Auckland's property boom and renovation programmes such as The Block NZ have prompted a rush of DIY, but experts warn buyers not to get in over their heads.
Paymark's latest statistics show spending at hardware and home decorating stores is increasing steadily, to $210 million a month at the beginning of this year compared to just over $90 million at the beginning of 2004.
In July, $146.7 million was spent on DIY and decorating, almost 13 per cent more than July 2012. The increase in spending has accelerated over this year.
Grant Tibbits, who runs The Property Inspectors, which does pre-sale checks, said people were using the hot market to sell problem properties. "Everything is selling. If you've got a dodgy house, now is the time to get rid of it."

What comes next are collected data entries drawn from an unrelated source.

(** X10.  Every option of a compiled option set sits under its own name:
    for the option under the key [k], [name] is [k], the token is [--k],
    the value is the default, and the option is unprocessed and has no
    list of allowed values. *)
Theorem compiled_options_are_keyed
    (schema : pyval) (level : Z) (prefix : option string) (opts : dict Opt)
    (k : string) (o : Opt) :
  schema_to_options schema level prefix = Ok opts ->
  get k opts = Some o ->
  keyed_as k o.
Proof.
  intros Hrun Hget.
  refine (schema_to_options_holds (fun _ _ => True) keyed_as _ _ _ _
            schema level prefix opts k o I Hrun (get_In _ _ _ _ Hget)).
  - intros lvl p k0 _ _. exact I.
  - intros lvl p k0 v o0 _ _ H. destruct (lvl =? 0);
      exact (proj1 (SchemaProperty_init_keyed _ _ _ _ H)).
  - intros _ p sch o0 _ H. exact (proj1 (SchemaProperty_init_keyed _ _ _ _ H)).
  - intros k0 o0 H. exact H.
Qed.

Lemma compiled_options_are_keyed_witness :
  keyed_as "count" example_compiled_count.
Proof.
  refine (compiled_options_are_keyed example_flat_schema 0 None
            example_flat_options "count" example_compiled_count _ _).
  - vm_compute. reflexivity.
  - reflexivity.
Defined.

(** X11.  Below the top level the compiler emits only
    [MetadataSchemaProperty] instances: every option of a set compiled at a
    level above 0 has that class. *)
Theorem nested_options_are_metadata
    (schema : pyval) (level : Z) (prefix : option string) (opts : dict Opt)
    (k : string) (o : Opt) :
  0 < level ->
  schema_to_options schema level prefix = Ok opts ->
  get k opts = Some o ->
  cls o = ClsMetadataSchemaProperty.
Proof.
  intros Hl Hrun Hget.
  refine (schema_to_options_holds (fun lvl _ => 0 < lvl)
            (fun _ o => cls o = ClsMetadataSchemaProperty) _ _ _ _
            schema level prefix opts k o Hl Hrun (get_In _ _ _ _ Hget)).
  - intros lvl p k0 H _. lia.
  - intros lvl p k0 v o0 H _ E.
    replace (lvl =? 0) with false in E by (symmetry; apply Z.eqb_neq; lia).
    exact (proj2 (SchemaProperty_init_keyed _ _ _ _ E)).
  - intros lvl p sch o0 _ E. exact (proj2 (SchemaProperty_init_keyed _ _ _ _ E)).
  - intros k0 o0 H. exact H.
Qed.

Lemma nested_options_are_metadata_witness :
  cls example_compiled_count = ClsMetadataSchemaProperty.
Proof.
  refine (nested_options_are_metadata
            (PDict [("type", PStr "object");
                    ("properties",
                     PDict [("count", PDict [("type", PStr "number")])])])
            1 (Some "metadata") [("count", example_compiled_count)] "count"
            example_compiled_count _ _ _).
  - lia.
  - vm_compute. reflexivity.
  - reflexivity.
Defined.

Lemma contains_char_append c p k :
  PyStr.contains_char c (p ++ String c k) = true.
Proof.
  induction p as [|a p IH]; simpl.
  - rewrite Ascii.eqb_refl. reflexivity.
  - rewrite IH. apply orb_true_r.
Qed.

Lemma prefixed_not_schema_name prefix k :
  prefix <> Some "schema_name" -> k <> "schema_name" ->
  prefixed prefix k <> "schema_name".
Proof.
  intros Hp Hk. unfold prefixed.
  destruct (prefix_applies prefix) as [p|]; [|exact Hk].
  intros E. pose proof (contains_char_append "." p k) as Hc.
  change (p ++ String "." k) with (p ++ "." ++ k) in Hc.
  rewrite E in Hc. discriminate Hc.
Qed.

(** X12.  [schema_name] is never turned into an option: unless the
    compiler is started under the prefix [schema_name] itself, no compiled
    option set has an option under the key [schema_name]. *)
Theorem schema_name_is_never_an_option
    (schema : pyval) (level : Z) (prefix : option string) (opts : dict Opt) :
  prefix <> Some "schema_name" ->
  schema_to_options schema level prefix = Ok opts ->
  get "schema_name" opts = None.
Proof.
  intros Hp Hrun. destruct (get "schema_name" opts) as [o|] eqn:Hget;
    [|reflexivity].
  exfalso.
  refine (schema_to_options_holds (fun _ p => p <> Some "schema_name")
            (fun k _ => k <> "schema_name") _ _ _ _
            schema level prefix opts "schema_name" o Hp Hrun
            (get_In _ _ _ _ Hget) eq_refl).
  - intros lvl p k0 H Hk E. injection E as E.
    exact (prefixed_not_schema_name p k0 H Hk E).
  - intros lvl p k0 v o0 H Hk _. exact (prefixed_not_schema_name p k0 H Hk).
  - intros lvl p sch o0 H _ E. apply H. rewrite E. reflexivity.
  - intros k0 o0 H. exact H.
Qed.
(** * A shallow embedding of the [jsonpath] package

    The Go package compiles a JSONPath-like expression into a list of steps
    ([Compile]), evaluates such a program on a decoded JSON value
    ([Compiled.Lookup]) and writes through it ([Set], [Del], [Append]).
    This file embeds the tokenizer, the step compiler, the evaluator with
    its filter sub-evaluator, [Set] and [Del], and states the properties
    of the package's specification about them, then further properties
    of the code.  [Append] is left out: it compares two [reflect.Value]
    headers with [reflect.DeepEqual] and grows slices with
    [reflect.Append], and what these do depends on the capacity of the
    slices and on how [reflect] boxes them, which the store below does
    not record.

    Conventions of the embedding.

    - A Go [string] is a Rocq [string], a sequence of bytes.  The loops of
      [tokenize] and [parse_filter] range over runes; on valid UTF-8 text
      ranging over bytes appends the same bytes to the token under
      construction and takes the same branches, because every character
      these loops test for is ASCII and no byte of a multi-byte rune is.
      The white space [strings.TrimSpace] removes and the runes
      [regFilterCompile] counts are read off the bytes of the encoding.
    - A Go [int] is a [Z]; where an addition can leave the 64-bit range
      the wrap-around is written out ([wrap64]).
    - The value tree lives in a store ([heap]): maps and the backing arrays
      of slices are cells, a map value is the address of its cell and a
      slice value is an address with an offset and a length, so that a
      write through one handle is seen through every other one.  The
      values are those of a decoded JSON document; pointers to them and
      natively typed maps and slices, which the package also reaches
      through [reflect], are outside the model.
    - A function that can return an error, panic, or (in the model only)
      exhaust its fuel returns an [outcome].  A computation that reads or
      writes the store is a function from the store to an outcome and the
      store it leaves ([M]).
    - The libraries [regexp] and [go/types], which [get_filtered] and
      [cmpAny] call, are an interface ([GoLibs]); no property below depends
      on what they compute.  The order in which [reflect] lists the keys
      of a map, which Go does not specify, belongs to the same interface:
      the properties hold for every order. *)

From Stdlib Require Import ZArith Ascii String List Lia Bool.
From stdpp Require Import base option list strings gmap.

Local Open Scope string_scope.
Local Open Scope list_scope.
Local Open Scope Z_scope.

(** ** Go strings *)

Module GoStr.

(** [strings.Index(s, c)] for a one-byte needle; [None] is Go's [-1]. *)
Fixpoint Index (c : ascii) (s : string) : option nat :=
  match s with
  | EmptyString => None
  | String a s' => if Ascii.eqb a c then Some 0%nat else S <$> Index c s'
  end.

(** [strings.LastIndex(s, c)] for a one-byte needle. *)
Fixpoint LastIndex (c : ascii) (s : string) : option nat :=
  match s with
  | EmptyString => None
  | String a s' =>
      match LastIndex c s' with
      | Some i => Some (S i)
      | None => if Ascii.eqb a c then Some 0%nat else None
      end
  end.

(** [strings.Contains(s, c)] for a one-byte needle. *)
Definition Contains (c : ascii) (s : string) : bool :=
  match Index c s with Some _ => true | None => false end.
(** ** Units *)

(** C9.  A sample of 1.234 seconds is rendered as [1234.000 ms] once
    [time_unit] is configured to ["ms"], and as [1.234000 s] under the
    default unit.  The unit only matters to the rendering: what a release
    stores and the statistics computed do not depend on it, and
    [configure] does not touch the store. *)
Theorem fmt_time_units (self : TimeTracker) :
  (valid sample_1_234 = true /\
   sample_1_234 = fdiv (of_int 1234) (of_int 1000) /\
   Z.abs (1000 * 5557441940175192 - 1234 * 2 ^ 52) <= 500) /\
  (let self' := snd (configure None (Some (PyStr "ms")) None self) in
   _fmt_time self' sample_1_234 = "1234.000 ms") /\
  (_time_unit init = "s" /\
   _fmt_time (set_time_unit (_time_unit init) self) sample_1_234
   = "1.234000 s") /\
  (forall u ctx exc,
     _records (snd (__exit__ ctx exc (set_time_unit u self))) =
     _records (snd (__exit__ ctx exc self))) /\
  (forall u, _compute_stats (set_time_unit u self) = _compute_stats self) /\
  (forall emit_each time_unit summary_level,
     _records (snd (configure emit_each time_unit summary_level self)) =
     _records self).
Proof.
  split; [repeat split; vm_compute; congruence|].
  split; [reflexivity|].
  split; [split; reflexivity|].
  split; [intros; now rewrite !exit_records|].
  split; [reflexivity|].
  intros e u l. rewrite configure_eq.
  unfold level_fault, with_summary_level.
  destruct (unit_ok u), e, u, l as [v|]; try destruct (py_str v);
    reflexivity.
Qed.

(** ** Rounding of one addition *)

(** One more shift keeps the invariant. *)
Lemma shr_1_inv (N k : Z) (mrs : shr_record) :
  shr_inv N k mrs -> shr_inv N (k + 1) (shr_1 mrs).
Proof.
  intros (Hk & Hm & low & Hlow & HN & Hs).
  destruct mrs as [m r s]. cbn [shr_m shr_r shr_s] in *.
  assert (P1 : 2 ^ (k + 1) = 2 * 2 ^ k) by (rewrite Z.pow_add_r; lia).
  assert (P2 : 2 ^ (k + 1 + 1) = 4 * 2 ^ k) by (rewrite !Z.pow_add_r; lia).
  assert (P0 : 0 < 2 ^ k) by (apply Z.pow_pos_nonneg; lia).
  split; [lia|].
  destruct m as [|[p|p|]|p]; cbn [shr_1 shr_m shr_r shr_s orb] in *; try lia;
    (split; [lia|]);
    exists ((if r then 2 ^ k else 0) + low);
    (split; [destruct r; lia|]);
    (split; [rewrite ?P2, ?P1; rewrite ?P1 in HN; destruct r; lia|]);
    destruct r, s; cbn [orb]; split; intros; try lia; try reflexivity;
    try (exfalso; intuition lia); intuition congruence.
Qed.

He said he frequently saw renovations that had not been done to building code standards, or without the right consents. "It's probably sound and it's not going to fall over but it doesn't comply."
Sometimes it was better to pay slightly more for a property that did not need work done to it.
"Whether you pay the money today, tomorrow, in six years or five years, if it's going to cost $30,000 to do up a property maybe you're better to look at a house that's $30,000 dearer, unless you're going to come into money every so often. People buy thinking a property is cheap and they will do things to it but they don't have the money."
Peter Wolfkamp, foreman for The Block NZ, said any work that required a building consent now needed to be done, or supervised, by a licensed building practitioner. "Lots of people recognise that they can save themselves a lot of cost by doing it themselves but now they legally can't."
Clients often asked how they could save money on renovations, he said. It was usually by doing labour themselves, or by taking care of the clean-up work afterwards.
Some of the most effective renovation was work that could not even be seen, such as good insulation. "It doesn't look any different but it will feel better."
Real Estate Institute chief executive Helen O'Sullivan said do-ups were a lot more work than most people realised.
Those who do embark on a DIY project should spend their money carefully, said Bayleys Auckland eastern bays residential manager Rachel Dovey. "Inside, a rudimentary starting point is new paint, wall and floor coverings, or repolishing old floors if need be. "
She said people who had more to spend could look at kitchens and bathrooms.
"From a return on investment perspective, when installing a new kitchen or bathroom, the fittings don't have to be Italian granite or top of the range European tapware, they just have to look stylish and be functional."